Md Sajib Al Reza et al. Food Sci Nutr.

Abstract

This study was conducted to evaluate the toxic effects of an azo dye carmoisine widely used in foods and to investigate its relation to carcinogenicity. Carmoisine administered into mice orally in four different doses as control, low, medium, and high equivalent to 0, 4, 200, and 400 mg/kg bw, respectively, for 120 days. The key toxicological endpoint was observed including animal body weight, organ weights, hematology, biochemistry, and molecular biology assessment. The body weights of medium- and high-dose carmoisine-treated mice group were significantly decreased as compared to the control mice group.
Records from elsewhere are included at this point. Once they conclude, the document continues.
(* ===== verification/LoadTests.v ===== *)
(** * The load tests around their connection phase

    loadtest/cmd/loadtest: the hold phase of saturate.go, the pairing, payload and
    report of chat.go, cleanup of match.go, and the subcommands of main.go. *)

From stdpp Require Import base gmap strings numbers list_basics list_relations list.
From S2P Require Import Prelude GoStd Json Env Keys Protocol App WsServer LoadClient Harness Stats LoadChat PairProofs PairScript Ramp.
Open Scope Z_scope.

(** ** Subcommands *)

Inductive command : Type := CmdSaturate | CmdMatch | CmdChat.

(** [os.Args]: the command with its arguments, or the usage with the exit code. *)
Definition loadtest_main (args : list string) : (command * list string) + Z :=
  match args with
  | [] | [_] => inr 1
  | _ :: cmd :: rest =>
      if bool_decide (cmd = "saturate") then inl (CmdSaturate, rest)
      else if bool_decide (cmd = "match") then inl (CmdMatch, rest)
      else if bool_decide (cmd = "chat") then inl (CmdChat, rest)
      else if bool_decide (cmd ∈ ["help"; "-h"; "--help"]) then inr 0
      else inr 1
  end.

Section runs.
Context `{!ClientNet NW}.
Implicit Types (p : peer NW) (ps : list (peer NW)).

(** ** Cleanup *)

Definition cleanup (clients : list (peer NW)) : list (peer NW) := close_peer <$> clients.

(** ** The hold phase of runSaturate *)

Inductive hold_event : Type :=
  | HoldCtx
  | HoldTimer
  | HoldStatus
  | HoldReads (j : nat) (ev : client_event).

Definition alive (clients : list (peer NW)) : Z :=
  foldl (λ n p, if bool_decide (Errors (metrics (cl p)) = 0) then n + 1 else n) 0 clients.

(** The clients and the number of drops last stored. *)
Fixpoint holdLoop (initialAlive : Z) (evs : list hold_event) (clients : list (peer NW)) (dropped : Z) : list (peer NW) * Z :=
  match evs with
  | [] | HoldCtx :: _ | HoldTimer :: _ => (clients, dropped)
  | HoldStatus :: evs => holdLoop initialAlive evs clients (initialAlive - alive clients)
  | HoldReads j ev :: evs =>
      let clients :=
        match clients !! j with
        | Some p => <[j := (peer_read ev p).2]> clients
        | None => clients
        end in
      holdLoop initialAlive evs clients dropped
  end.

(** From the end of the ramp on: the clients and the drops reported. *)
Definition runSaturate (r : ramp NW) (evs : list hold_event) : list (peer NW) * Z :=
  let '(clients, dropped) :=
    if interrupted r then (clients r, 0)
    else holdLoop (Z.of_nat (length (clients r))) evs (clients r) 0 in
  (cleanup clients, dropped).

(** ** The pairs of runChat *)

(** An odd client is closed and dropped. *)
Definition even_clients (clients : list (peer NW)) : list (peer NW) * list (peer NW) :=
  if bool_decide (Nat.modulo (length clients) 2 ≠ 0%nat)
  then (take (length clients - 1) clients, close_peer <$> drop (length clients - 1) clients)
  else (clients, []).
Lemma step_frame ev w w' : step msgPayload ev w = Some w' → frames (step msgPayload ev) w w'.
Proof.
  intros H. destruct ev as [pick|i stop|i stop|k|i ev|i|d]; cbn [step] in *.
  - by apply main_frame.
  - intros k. cbn [step]. unfold sender_step in *.
    rewrite sd_cnt.
    destruct (sender (sd i w)) eqn:Es; try discriminate H; split_step H; try (destruct i; frame_tac).
    { change (expired (set_cnt k w)) with (expired w). rewrite Heqb0. destruct i; frame_tac. }
    all: change (clock (set_cnt k w)) with (clock w); rewrite !upd_cnt, sd_cnt, send_frame;
      match goal with E : send _ _ _ = _ |- _ => rewrite E; apply send_spec in E as (p & -> & Hp) end;
      destruct i; frame_tac.
  - intros k. cbn [step]. unfold receiver_step in *.
    rewrite sd_cnt.
    destruct (receiver (sd i w)) eqn:Es; try discriminate H; split_step H; try (destruct i; frame_tac).
    change (expired (set_cnt k w)) with (expired w). rewrite Heqb0. destruct i; frame_tac.
  - intros k'. cbn [step]. unfold expire_step in *. change (expired (set_cnt k' w)) with (expired w).
    change (pc (set_cnt k' w)) with (pc w). split_step H. frame_tac.
  - injection H as <-. apply on_frame_frame.
  - intros k. cbn [step]. unfold tick_step in *. rewrite sd_cnt.
    split_step H; destruct i; frame_tac.
  - intros k. cbn [step]. split_step H. frame_tac.
Qed.
End frame.

(** ** Every pair runs as if alone *)

Definition total (f : counters → Z) (ks : list counters) : Z := foldr Z.add 0 (f <$> ks).

Lemma total_insert f ks i k k' : ks !! i = Some k → total f (<[i := k']> ks) = total f ks - f k + f k'.
Proof.
  unfold total. revert i. induction ks as [|k0 ks IH]; intros [|i] Hi; try done; cbn in *.
  - injection Hi as ->. lia.
  - rewrite IH by done. lia.
Qed.

Section campaign.
Context `{!ClientNet NW, !ClientNetLaws NW}.
Context (msgPayload : string) (c0 : Collector).

Definition k0 : counters := Counters 0 0 0 0 0 (NewCollector 0).

(** The share of a pair in the counters: those of a run of its own. *)
Definition alone (s : slot NW) (k : counters) : Prop :=
  match s with
  | Running w => ∃ p1 p2 b now evs, set_cnt k w = run msgPayload evs (runPair p1 p2 k0 b now)
  | _ => k = k0
  end.

Definition skipped (s : slot NW) : bool := match s with Skipped _ _ => true | _ => false end.

(** The shared counters are the sums of the shares, and only an interrupted test
    skips a pair. *)
Definition composed (c : campaign NW) : Prop :=
  (∃ ks, Forall2 alone (slots c) ks ∧ Forall (λ f, f (shared c) = f (Counters 0 0 0 0 0 c0) + total f ks) meters)
  ∧ (c_cancelled c = false → Forall (λ s, skipped s = false) (slots c)).

Lemma run_snoc evs ev w w' : step msgPayload ev (run msgPayload evs w) = Some w' → run msgPayload (evs ++ [ev]) w = w'.
Proof. unfold run. rewrite foldl_app. cbn. by intros ->. Qed.

Lemma interrupt_alone s k : alone s k → alone (interrupt s) k.
Proof.
  destruct s as [| |w]; [done..|]. intros (p1 & p2 & b & now & evs & E). cbn.
  destruct (xCtx (expired w)) eqn:Hx.
  - exists p1, p2, b, now, evs. rewrite <-E. unfold set_expired, set_cnt. cbn. f_equal.
    destruct (expired w); cbn in *. by subst.
  - exists p1, p2, b, now, (evs ++ [Expire KCtx]). symmetry. apply run_snoc. rewrite <-E. cbn.
    unfold expire_step, ctx_done. cbn. by rewrite Hx.
Qed.

Lemma composed_slot i s s' c :
  composed c → slots c !! i = Some s → (∀ k, alone s k → alone s' k) →
  (c_cancelled c = false → skipped s' = false) → composed (set_slot i s' c).
Proof.
  intros [(ks & Hks & Hm) Hsk] Hi Ha Hs'. split.
  - exists ks. split; [|done]. destruct (Forall2_lookup_l _ _ _ _ _ Hks Hi) as (k & Hk & Hal).
    rewrite <-(list_insert_id ks i k) by done. cbn. apply Forall2_insert; auto.
  - cbn. intros Hc. apply Forall_insert; auto.
Qed.

Lemma composed_step ev c c' : composed c → campaign_step msgPayload ev c = Some c' → composed c'.
Proof.
  intros Hc H. destruct ev as [i k ev|i now|i|i ev|]; cbn [campaign_step] in H.
  1-3: destruct (slots c !! i) as [[p1 p2|p1 p2|w]|] eqn:Hi; cbn in H; try discriminate H.
  - destruct (early_read k ev p1 p2). injection H as <-. by eapply composed_slot.
  - destruct (early_read k ev p1 p2). injection H as <-. eapply composed_slot; [done|done|done|].
    intros Hn. destruct Hc as [_ Hsk]. exact (Forall_lookup_1 _ _ _ _ (Hsk Hn) Hi).
  - injection H as <-. eapply composed_slot; [done|done| |done]. intros k ->.
    by exists p1, p2, (c_cancelled c), now, [].
  - destruct (c_cancelled c) eqn:E; [|done]. injection H as <-. eapply composed_slot; [done|done|done|]. congruence.
  - assert (∃ w w', slots c !! i = Some (Running w) ∧ step msgPayload ev (set_cnt (shared c) w) = Some w'
      ∧ c' = Campaign (<[i := Running w']> (slots c)) (cnt w') (c_cancelled c)) as (w & w' & Hi & Hst & ->).
    { destruct ev as [| | |[]| | |]; try discriminate H;
        destruct (slots c !! i) as [[| |w]|]; cbn [mbind option_bind] in H; try discriminate H;
        (destruct (step msgPayload _ _) as [w'|] eqn:E; cbn [mbind option_bind] in H; [|discriminate H]);
        injection H as <-; eauto. }
    destruct Hc as [(ks & Hks & Hm) Hsk].
    destruct (Forall2_lookup_l _ _ _ _ _ Hks Hi) as (k & Hk & p1 & p2 & b & now & evs & E).
    destruct (step_frame _ _ _ _ Hst k) as (k' & E' & Hch). split.
    + exists (<[i := k']> ks). split.
      * apply Forall2_insert; [done|]. exists p1, p2, b, now, (evs ++ [ev]). symmetry. apply run_snoc. by rewrite <-E.
      * cbn [shared]. unfold same_change in Hch. rewrite Forall_forall in *. intros f Hf.
        rewrite (total_insert _ _ _ _ _ Hk). specialize (Hm f Hf). specialize (Hch f Hf). cbn in Hch. lia.
    + cbn. intros Hn. by apply Forall_insert; auto.
  - injection H as <-. destruct Hc as [(ks & Hks & Hm) _]. split; [|done]. exists ks. split; [|done]. cbn.
    apply Forall2_fmap_l. eapply Forall2_impl; [done|]. intros. by apply interrupt_alone.
Qed.

Lemma composed_run evs ps b : composed (campaign_run msgPayload evs (new_campaign ps c0 b)).
Proof.
  unfold campaign_run.
  assert (composed (new_campaign ps c0 b)) as H0.
  { split.
    - exists (replicate (length ps) k0). cbn. split.
      + induction ps as [|[p1 p2] ps IH]; [constructor|]. cbn. by constructor.
      + unfold meters. repeat constructor; cbn; unfold total; (induction (length ps); cbn; lia).
    - cbn. intros _. apply Forall_fmap, Forall_forall. by intros [p1 p2] _. }
  revert H0. generalize (new_campaign ps c0 b). induction evs as [|ev evs IH]; intros c Hc; [done|]. cbn [foldl].
  apply IH. destruct (campaign_step msgPayload ev c) eqn:E; [by eapply composed_step|done].
Qed.

(** What a pair that is over has added, by its result. *)
Definition ran (s : slot NW) : Z := b2z (negb (skipped s)).

Lemma slot_share s k : alone s k → slot_done s = true →
  let r := slot_result s in
  activePairCount k = 0 ∧ completedPairs k = ran s ∧ errorCount k = errors (collector k) ∧ 0 ≤ errorCount k
  ∧ 0 ≤ b2z (endedCleanly r) ≤ ran s ∧ ran s - b2z (endedCleanly r) ≤ errorCount k
  ∧ msgSent r ≤ totalMsgSent k ∧ msgRecv r ≤ totalMsgRecv k.
Proof.
  destruct s as [p1 p2|p1 p2|w]; cbn [alone slot_done slot_result]; [done|by intros -> _; cbn; lia|].
  intros (p1 & p2 & b & now & evs & E) Hpc%bool_decide_eq_true_1.
  pose proof (run_account msgPayload k0 p1 p2 b now evs) as Ha. pose proof (run_tally msgPayload k0 p1 p2 b now evs) as Ht.
  rewrite <-E in Ha, Ht. apply tally_bound in Ht. destruct Ha as (H1 & H2 & H3 & H4 & H5 & H6).
  cbn in *. rewrite Hpc in *. cbn in *. unfold ran. cbn [skipped negb].
  destruct (endedCleanly (result w)); cbn in *; lia.
Qed.

Lemma report_sums rs :
  successfulChats (report_of rs) = foldr Z.add 0 ((λ r, b2z (endedCleanly r)) <$> rs)
  ∧ totalSent (report_of rs) = foldr Z.add 0 (msgSent <$> rs) ∧ totalRecv (report_of rs) = foldr Z.add 0 (msgRecv <$> rs).
Proof.
  unfold report_of.
  enough (∀ t, let t' := foldl add_result t rs in
    successfulChats t' = successfulChats t + foldr Z.add 0 ((λ r, b2z (endedCleanly r)) <$> rs)
    ∧ totalSent t' = totalSent t + foldr Z.add 0 (msgSent <$> rs) ∧ totalRecv t' = totalRecv t + foldr Z.add 0 (msgRecv <$> rs)) as H
    by apply (H (ChatReport 0 0 0 0 0)).
  induction rs as [|r rs IH]; intros t; [cbn; lia|]. rewrite !fmap_cons. cbn [foldl foldr].
  destruct (IH (add_result t r)) as (-> & -> & ->). cbn. destruct (endedCleanly r); cbn; lia.
Qed.

Lemma total_cons f k ks : total f (k :: ks) = f k + total f ks.
Proof. done. Qed.

(** The counters of a campaign that is over, against its report. *)
Lemma campaign_over c : composed c → forallb slot_done (slots c) = true →
  let t := report_of (slot_result <$> slots c) in
  let k := shared c in
  activePairCount k = 0 ∧ errorCount k = errors (collector k) - errors c0
  ∧ 0 ≤ successfulChats t ≤ completedPairs k ∧ completedPairs k - successfulChats t ≤ errorCount k
  ∧ totalSent t ≤ totalMsgSent k ∧ totalRecv t ≤ totalMsgRecv k
  ∧ (c_cancelled c = false → completedPairs k = Z.of_nat (length (slots c))).
Proof.
  intros [(ks & Hks & Hm) Hsk] Hd. cbv zeta. destruct (report_sums (slot_result <$> slots c)) as (-> & -> & ->).
  unfold meters in Hm. repeat (apply Forall_cons_1 in Hm as [? Hm]). cbn in *. clear Hm.
  enough (let rs := slot_result <$> slots c in let e := foldr Z.add 0 ((λ r, b2z (endedCleanly r)) <$> rs) in
    total activePairCount ks = 0 ∧ total errorCount ks = total (λ k, errors (collector k)) ks
    ∧ 0 ≤ e ≤ total completedPairs ks ∧ total completedPairs ks - e ≤ total errorCount ks
    ∧ foldr Z.add 0 (msgSent <$> rs) ≤ total totalMsgSent ks ∧ foldr Z.add 0 (msgRecv <$> rs) ≤ total totalMsgRecv ks
    ∧ (Forall (λ s, skipped s = false) (slots c) → total completedPairs ks = Z.of_nat (length (slots c)))) as Hs.
  { cbv zeta in Hs. destruct Hs as (S1 & S2 & S3 & S4 & S5 & S6 & S7). split_and!; try lia. intros Hc. specialize (S7 (Hsk Hc)). lia. }
  clear -ClientNetLaws0 Hks Hd. cbv zeta. induction Hks as [|s k l ks Hs _ IH]; [cbn; unfold total; cbn; lia|].
  cbn [forallb] in Hd. apply andb_true_iff in Hd as [Hd Hds]. specialize (IH Hds) as (I1 & I2 & I3 & I4 & I5 & I6 & I7).
  destruct (slot_share s k Hs Hd) as (J1 & J2 & J3 & J4 & J5 & J6 & J7 & J8).
  rewrite !fmap_cons, !total_cons. cbn [foldr length]. split_and!; try lia.
  intros [Hn Hns]%Forall_cons_1. specialize (I7 Hns). unfold ran in J2. rewrite Hn in J2. cbn in J2. lia.
Qed.
End campaign.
Platelet, white blood cell and monocyte counts of treated group were considerably higher, while Hb and red blood cell counts were drastically lower than the control group. The biochemical parameters such as serum alanine aminotransferase, aspartate aminotransferase, alkaline phosphatase, total protein, globulin, urea, and creatinine level were significantly increased, while serum cholesterol level was decreased after treatment as compared to the control. RT-PCR results showed that expression of Bcl-x and PARP gene was intensively increased, whereas expression of p53 gene was decreased in the mouse liver tissues treated with carmoisine. This study revealed that high-dose (400 mg/kg bw) treatment of carmoisine was attributable to renal failure and hepatotoxicity. It also would be suspected as a culprit for liver oncogenesis.

Keywords: carmoisine; gene expression; liver; synthetic food dye; toxicity.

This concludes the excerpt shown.